• _Action item_
The records follow. Print, word for word, the first line through the "intros Hs. unfold Controller.expire_leases." line.

- - - - - - -

Lemma good_expire_orphans now s : good s → good (Controller.expire_orphans now s).
Proof.
  intros Hs. unfold Controller.expire_orphans. generalize (Controller.keys_where (λ _ deadline, deadline <=? now)
    (cs_orphan_deadlines s)). intros l. revert s Hs. induction l as [|session l IH]; intros s Hs; [done|]. apply IH.
  destruct (ok_expire_orphan session s (proj1 Hs)) as [Hok Hq]. by apply (good_queue s).
Qed.

Lemma each_keeps {A} (P : ControllerState → Prop) (f : A → Fleet) l s :
  (∀ a s, P s → P (f a s).1) → P s → P (each f l s).1.
Proof.
  intros Hf. revert s. induction l as [|a l IH]; intros s Hs; [done|]. rewrite each_cons, andthen_run. by apply IH, Hf.
Qed.

Lemma good_expire_leases now wall_now s : good s → good (Controller.expire_leases now wall_now s).1.
Proof.
  intros Hs. unfold Controller.expire_leases. rewrite read_run. apply each_keeps; [|done]. clear.
  intros [session id] s Hs. rewrite andthen_run. by apply good_kill, good_remove_registration.
Qed.

Lemma good_expire_commands now s :
  good s →
  let r := Controller.expire_commands now s in fleet_ok r.1 ∧ (r.2.1 = false → queue r.1 = queue s).
Proof.
  intros [Hs _]. unfold Controller.expire_commands.
  apply (fold_inv (λ r : ControllerState * (bool * list Effect),
    fleet_ok r.1 ∧ (r.2.1 = false → queue r.1 = queue s))); [|done]. generalize (queue s). clear.
  intros q [s [expired es]] id [Hs Hq]. unfold Controller.expire_command. cbn [fst snd] in *.
  destruct (cs_commands s !! id) as [c|] eqn:Ec; [|done]. set (s1 := cs_set_commands _ s).
  case_bool_decide as Hp; [destruct (cs_reconciliation s1) as [r|] eqn:Er|]; cbn [fst snd].
  - split; [|done]. pose proof (ok_drop_command None id (λ _, true) s Hs) as Hd.
    change (cs_reconciliation s) with (cs_reconciliation s1) in Hd. by rewrite Er in Hd.
  - split; [|done]. apply ok_forget_command; [done|]. intros r Hr. change (cs_reconciliation s1 = Some r) in Hr. congruence.
  - split; [|done]. apply ok_forget_command; [done|]. intros r. by eapply runtime_not_waited.
Qed.

Lemma good_expire_revocations now s : good s → good (Controller.expire_revocations now s).1.
Proof.
  intros Hs. unfold Controller.expire_revocations. rewrite read_run. apply each_keeps; [|done]. clear.
  intros id s Hs. by apply (good_core s).
Qed.

Lemma good_heartbeat now st entry : good st.1 → good (Controller.heartbeat now st entry).1.
Proof.
  destruct st as [s [dead es]], entry as [i p]. intros Hs. unfold Controller.heartbeat. destruct (_ <=? _); [done|].
  destruct (_ <=? _); [|done]. apply good_quiet; [|done]. by apply (good_core s).
Qed.

Lemma good_tick now wall_now s : good s → good (Controller.tick now wall_now s).1.
Proof.
  intros Hs. unfold Controller.tick. set (s1 := Controller.remove_pending_all _ s).
  assert (H1 : good s1) by by apply good_remove_pending_all. clearbody s1.
  set (s2 := cs_set_disconnected_proxy_deadlines _ _).
  assert (H2 : good s2) by (apply (good_core (Controller.expire_orphans now s1)); [by apply good_expire_orphans|done]). clearbody s2.
  pose proof (good_expire_leases now wall_now s2 H2) as H3. destruct (Controller.expire_leases now wall_now s2) as [s3 es3].
  pose proof (good_expire_commands now s3 H3) as [H4 Hq4].
  destruct (Controller.expire_commands now s3) as [s4 [expired es4]]. cbn [fst snd] in *.
  assert (H5 : good (when expired (Controller.finish_reconciliation_if_complete now) s4).1).
  { destruct expired; [by apply good_finish|]. apply (good_queue s3); auto. }
  destruct (when expired _ s4) as [s5 es5]. cbn [fst] in H5.
  pose proof (good_expire_revocations now s5 H5) as H6. destruct (Controller.expire_revocations now s5) as [s6 es6].
  cbn [fst] in H6.
  pose proof (fold_keeps good (Controller.heartbeat now) (btree_iter bytes_le (cs_proxies s6)) (s6, ([], []))
    (λ a b, good_heartbeat now a b) H6) as H7.
  destruct (fold_left _ _ _) as [s7 [dead pings]]. cbn [fst] in H7.
  set (f := λ key, _ ⨾ _). assert (H8 : good (each f dead s7).1).
  { apply each_keeps; [|done]. intros key s' Hs'. unfold f. rewrite andthen_run. by apply good_remove_session. }
  destruct (each f dead s7) as [s8 es8]. cbn [fst] in H8.
  assert (H9 : good (when (negb (cs_ready s8) && bool_decide (cs_reconciliation s8 = None)
    && match cs_convergence_deadline s8 with Some deadline => deadline <=? now | None => false end)
      (Controller.begin_initial_reconciliation now) s8).1).
  { destruct (_ && _ && _) eqn:Eb; [|done]. apply andb_true_iff in Eb as [[Hr%negb_true_iff Hn%bool_decide_eq_true]%andb_true_iff _].
    by apply ok_begin_initial; [apply H8..| |]. }
  by destruct (when _ _ s8).
Qed.

End Queue.
Lemma remove_browser_pulse session s : pulse (Controller.remove_browser_sessions_for_session session s) = pulse s.
Proof. by destruct (remove_browser_sessions_shape session s) as (b & v & ->). Qed.

Lemma remove_orphan_usage_pulse session s : pulse (Controller.remove_orphan_usage session s) = pulse s.
Proof. by destruct (remove_orphan_usage_shape session s) as [ot ->]. Qed.

Lemma remove_browser_orphan_usage_pulse session s : pulse (Controller.remove_browser_orphan_usage session s) = pulse s.
Proof. by destruct (remove_browser_orphan_usage_shape session s) as (bu & bt & ->). Qed.

Lemma ev_deadlines now d s :
  (∀ k x, d !! k = Some x → cs_orphan_deadlines s !! k = Some x) → evolves now s (cs_set_orphan_deadlines d s) [].
Proof. intros Hd. split; simpl; eauto. by apply renewed_fewer. Qed.

Lemma ev_fewer_authorities now d s :
  (∀ k x, d !! k = Some x → cs_disconnected_proxy_deadlines s !! k = Some x) →
  evolves now s (cs_set_disconnected_proxy_deadlines d s) [].
Proof. intros Hd. split; simpl; eauto. by apply renewed_fewer. Qed.

Lemma ev_clear_orphans now proxy_id boot_id s :
  evolves now s (Controller.clear_orphans_for_proxy_authority proxy_id boot_id s) [].
Proof.
  unfold Controller.clear_orphans_for_proxy_authority. set (s1 := fold_left _ _ s).
  eapply (ev_then now s s1).
  { apply (ev_fold now (λ s session, Controller.remove_browser_sessions_for_session session _)). clear. intros s session.
    apply ev_still. by rewrite remove_browser_pulse, remove_browser_orphan_usage_pulse, remove_orphan_usage_pulse. }
  eapply ev_then; [apply (ev_deadlines now (filter (λ '(session, _), sk_proxy_id session ≠ proxy_id) (cs_orphan_deadlines s1)))|].
  { intros k x Hx. by apply map_lookup_filter_Some in Hx as [? _]. }
  split; simpl; eauto. 
Qed.

(** Forgetting one that is not awaited, or settling it. *)
Lemma ev_forget now id s es :
  (∀ c, cs_commands s !! id = Some c → cmd_purpose c = Runtime → settled_in id es) → retires es = [] →
  evolves now s (cs_set_commands (delete id (cs_commands s)) s) es.
Proof.
  intros Hp Hn. split; simpl; eauto using not_retired.
  - intros Hd id'. simpl. intros [[c [_ Hc]%lookup_delete_Some]|Hr]; apply Hd; eauto.
  - intros Hd id' [(c & Hc & Hr)|Hr]; [|by left; right]. destruct (decide (id = id')) as [<-|Hne]; [eauto|].
    left. left. exists c. simpl. by rewrite lookup_delete_ne.
Qed.

Lemma ev_settle_revocation now id s o :
  evolves now s (cs_set_session_revocations (delete id (cs_session_revocations s)) s) [CommandSettled id o].
Proof.
  split; simpl; eauto.
  - intros Hd id'. simpl. intros [Hc|[c [_ Hr]%lookup_delete_Some]]; apply Hd; eauto.
  - intros Hd id' [Hc|Hr]; [by left; left|]. destruct (decide (id = id')) as [<-|Hne].
    + right. exists o. by apply list_elem_of_singleton.
    + left. right. simpl. by rewrite lookup_delete_ne.
Qed.

Lemma ev_issue_kill now session ids purpose s : evolves now s (Controller.issue_kill session ids purpose now s).1 [].
Proof.
  assert (Hnow : now < now + COMMAND_TIMEOUT) by (by apply Z.lt_add_pos_r).
  split; simpl; eauto.
  - intros Hd id. simpl. rewrite lookup_insert_is_Some'. intros [[<-|Hc]|Hr]; [eauto|..].
    all: edestruct (Hd id) as (n & ? & ?); [eauto|]; exists n; split; [lia|done].
  - intros Hd id [(c & Hc & Hp)|Hr]; [|by left; right]. left. left. exists c. split; [|done]. simpl.
    rewrite lookup_insert_ne; [done|]. intros <-. destruct (Hd (new_v4 (cs_drawn s))) as (n & Hn & ?%new_v4_fresh); [eauto|]. lia.
Qed.

(** ** Methods *)

Lemma ev_kill now session ids : ev_method now (Controller.kill session ids now).
Proof. intros s. apply ev_quiet; [done|]. apply (ev_issue_kill now session ids Runtime s). Qed.

Lemma remember_pulse id p :
  ps_incarnation (remember_removal id p) = ps_incarnation p ∧ ps_last_seen (remember_removal id p) = ps_last_seen p.
Proof. unfold remember_removal. by case_match. Qed.

Lemma ev_refuse now session id : ev_method now (Controller.refuse_registration session id now).
Proof.
  intros s. unfold Controller.refuse_registration. destruct (cs_proxies s !! _); [|by apply ev_refl].
  case_bool_decide; [by apply ev_refl|]. eapply ev_then; [|apply ev_kill]. apply ev_update. intros q.
  destruct (remember_pulse id q). auto.
Qed.

Lemma ev_remove_registration now session id s : evolves now s (Controller.remove_registration session id s) [].
Proof.
  unfold Controller.remove_registration. set (r := match cs_proxies s !! _ with Some _ => _ | None => _ end).
  assert (Hr : evolves now s r.1 []).
  { unfold r. destruct (cs_proxies s !! _) as [p|]; [|by apply ev_refl]. destruct (_ =? _); [|by apply ev_refl].
    destruct (ps_rows p !! id); [|by apply ev_refl]. eapply (ev_pulse now s (Controller.bump_proxies s)); [done|].
    apply (ev_update now). intros q. simpl. destruct (remember_pulse id (ps_set_rows (delete id (ps_rows q)) q)). auto. }
  destruct r as [s1 bytes]. eapply ev_then; [exact Hr|]. set (s2 := Controller.remove_tunnels_all _ s1).
  eapply (ev_then now s1 s2); [apply ev_remove_tunnels_all|]. destruct bytes as [b|]; [|by apply ev_refl].
  destruct (cs_orphan_usage _ !! session); [|by apply ev_same].
  destruct (_ =? 0); [|by apply ev_same].
  eapply ev_then; [apply (ev_deadlines now (delete session (cs_orphan_deadlines s2)))|by apply ev_same].
  by intros k x [_ ?]%lookup_delete_Some.
Qed.

Lemma ev_leave_readiness now s : evolves now s (Controller.leave_readiness_if_no_active_sessions s) [].
Proof. apply ev_still. unfold Controller.leave_readiness_if_no_active_sessions. by case_match. Qed.

Lemma ev_force_resync now key generation : ev_method now (Controller.force_resync key generation).
Proof.
  intros s. unfold Controller.force_resync. cbn [fst snd]. apply ev_quiet; [done|].
  eapply ev_then; [|apply ev_leave_readiness]. eapply ev_then; [|apply ev_remove_pending_all].
  eapply ev_then; [|apply ev_still, remove_browser_pulse]. eapply ev_then; [|apply ev_remove_tunnels_all].
  destruct (cs_proxies s !! _); [|by apply ev_refl]. by ev_updated.
Qed.

Lemma ev_start_reconciliation now kind losers : ev_method now (Controller.start_reconciliation kind losers now).
Proof.
  intros s. unfold Controller.start_reconciliation. set (l := btree_iter _ _).
  match goal with |- context [fold_left ?f l ?a] =>
    pose proof (fold_inv (λ st, evolves now s st.1 [] ∧ retires st.2.2 = []) f l a) as Hf;
    destruct (fold_left f l a) as [s' [ids es]] end.
  cbn [fst snd] in *. destruct Hf as [Hs' Hes]; [|by split; [apply ev_refl|]|].
  - clear. intros [s1 [ids es]] [session rs] [Hs Hes]. cbn [fst snd] in *. split.
    + eapply ev_then; [exact Hs|]. apply (ev_issue_kill now session rs ForReconciliation).
    + cbn. by rewrite retires_app, Hes.
  - apply ev_quiet; [done|]. by apply (ev_post now s s').
Qed.

Lemma retires_sends {A} (f : A → Effect) l : (∀ x, retires [f x] = []) → retires (map f l) = [].
Proof.
  intros Hf. induction l as [|x l IH]; [done|]. change (map f (x :: l)) with ([f x] ++ map f l).
  by rewrite retires_app, Hf, IH.
Qed.

Lemma ev_mark_fleet_ready now : ev_method now Controller.mark_fleet_ready.
Proof.
  intros s. apply ev_same; [|apply retires_sends; by intros []]. unfold Controller.mark_fleet_ready. cbn [fst]. rewrite replace_browser_pulse.
  unfold pulse. simpl. rewrite <- map_fmap_compose. set (f := _ ∘ _).
  assert (Hf : f <$> cs_proxies s = (λ p, (ps_incarnation p, ps_last_seen p)) <$> cs_proxies s); [|by rewrite Hf].
  apply map_fmap_ext. intros i p _. unfold f, compose. by case_bool_decide.
Qed.

Lemma ev_become_ready now : ev_method now Controller.become_ready.
Proof. intros s. eapply ev_pulse; [|apply ev_mark_fleet_ready]. done. Qed.

Lemma ev_admit_joining now joining boot_id : ev_method now (Controller.admit_joining joining boot_id).
Proof.
  intros s. unfold Controller.admit_joining. cbn [fst snd]. apply ev_quiet; [done|].
  eapply ev_then; [|apply ev_clear_orphans]. eapply ev_then; [|apply ev_still, replace_browser_pulse].
  destruct (cs_proxies s !! _); [|by apply ev_refl]. by ev_updated.
Qed.

(** A settled plan: losers are killed first. *)
Lemma ev_admit_plan now joining boot_id desired (losers : list OwnedTunnel) s :
  evolves now s
    (match losers with
     | [] => Controller.admit_joining joining boot_id (Controller.replace_tunnels desired s)
     | _ => Controller.start_reconciliation (ForJoining joining) losers now s
     end).1
    (match losers with
     | [] => Controller.admit_joining joining boot_id (Controller.replace_tunnels desired s)
     | _ => Controller.start_reconciliation (ForJoining joining) losers now s
     end).2.
Proof.
  destruct losers; [|apply ev_start_reconciliation]. eapply ev_pulse; [|apply ev_admit_joining]. apply replace_tunnels_pulse.
Qed.

Lemma ev_ready_plan now desired (losers : list OwnedTunnel) s :
  evolves now s
    (match losers with
     | [] => Controller.become_ready (Controller.replace_tunnels desired s)
     | _ => Controller.start_reconciliation Initial losers now s
     end).1
    (match losers with
     | [] => Controller.become_ready (Controller.replace_tunnels desired s)
     | _ => Controller.start_reconciliation Initial losers now s
     end).2.
Proof.
  destruct losers; [|apply ev_start_reconciliation]. eapply ev_pulse; [|apply ev_become_ready]. apply replace_tunnels_pulse.
Qed.

(** What a method that may fail left, with the effects it gave. *)
Definition ev_try now {A} (out : A → list Effect) (m : Try A) : Prop := ∀ s,
  evolves now s (m s).1 (match (m s).2 with Ok a => out a | Err _ => [] end).

Lemma ev_reconcile_joining now joining : ev_try now id (Controller.reconcile_joining joining now).
Proof.
  intros s. unfold Controller.reconcile_joining. destruct (cs_reconciliation s).
  { apply ev_still. by case_bool_decide. }
  destruct (cs_proxies s !! _) as [p|]; [|by apply ev_refl]. destruct (_ =? _); [|by apply ev_refl].
  destruct (Controller.joining_plan _ _ s) as [desired losers]. rewrite effects_run. cbn [fst snd id].
  pose proof (ev_admit_plan now joining (ps_boot_id p) desired losers s) as H. by destruct losers.
Qed.

Lemma ev_start_deferred_join now joining : ev_method now (Controller.start_deferred_join joining now).
Proof.
  intros s. unfold Controller.start_deferred_join. destruct (cs_proxies s !! _) as [p|]; [|by apply ev_refl].
  destruct (_ && _ && _); [|by apply ev_refl]. destruct (cs_ready s).
  - pose proof (ev_reconcile_joining now joining s) as H.
    destruct (Controller.reconcile_joining joining now s) as [s' [es|e]]; exact H.
  - by ev_updated.
Qed.

Lemma ev_start_deferred_loop now fuel : ev_method now (Controller.start_deferred_loop fuel now).
Proof.
  induction fuel as [|fuel IH]; intros s; cbn [Controller.start_deferred_loop]; [by apply ev_refl|].
  destruct (cs_reconciliation s); [by apply ev_refl|]. destruct (cs_deferred_joins s) as [|joining deferred]; [by apply ev_refl|].
  eapply (ev_pulse now s (cs_set_deferred_joins deferred s)); [done|]. apply ev_andthen; [apply ev_start_deferred_join|done].
Qed.

Lemma ev_start_deferred_joins now : ev_method now (Controller.start_deferred_joins now).
Proof. intros s. apply ev_start_deferred_loop. Qed.

Lemma ev_begin_initial now : ev_method now (Controller.begin_initial_reconciliation now).
Proof.
  intros s. unfold Controller.begin_initial_reconciliation. destruct (negb _); [by apply ev_same|].
  set (s1 := cs_set_quarantined_restart_keys _ s). destruct (Controller.initial_reconciliation_plan _ s1) as [desired losers].
  eapply (ev_pulse now s s1); [done|]. apply ev_ready_plan.
Qed.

- - - - - - -

• _Solution_
Lemma good_expire_orphans now s : good s → good (Controller.expire_orphans now s).
Proof.
  intros Hs. unfold Controller.expire_orphans. generalize (Controller.keys_where (λ _ deadline, deadline <=? now)
    (cs_orphan_deadlines s)). intros l. revert s Hs. induction l as [|session l IH]; intros s Hs; [done|]. apply IH.
  destruct (ok_expire_orphan session s (proj1 Hs)) as [Hok Hq]. by apply (good_queue s).
Qed.

Lemma each_keeps {A} (P : ControllerState → Prop) (f : A → Fleet) l s :
  (∀ a s, P s → P (f a s).1) → P s → P (each f l s).1.
Proof.
  intros Hf. revert s. induction l as [|a l IH]; intros s Hs; [done|]. rewrite each_cons, andthen_run. by apply IH, Hf.
Qed.

Lemma good_expire_leases now wall_now s : good s → good (Controller.expire_leases now wall_now s).1.
Proof.
  intros Hs. unfold Controller.expire_leases. rewrite read_run. apply each_keeps; [|done]. clear.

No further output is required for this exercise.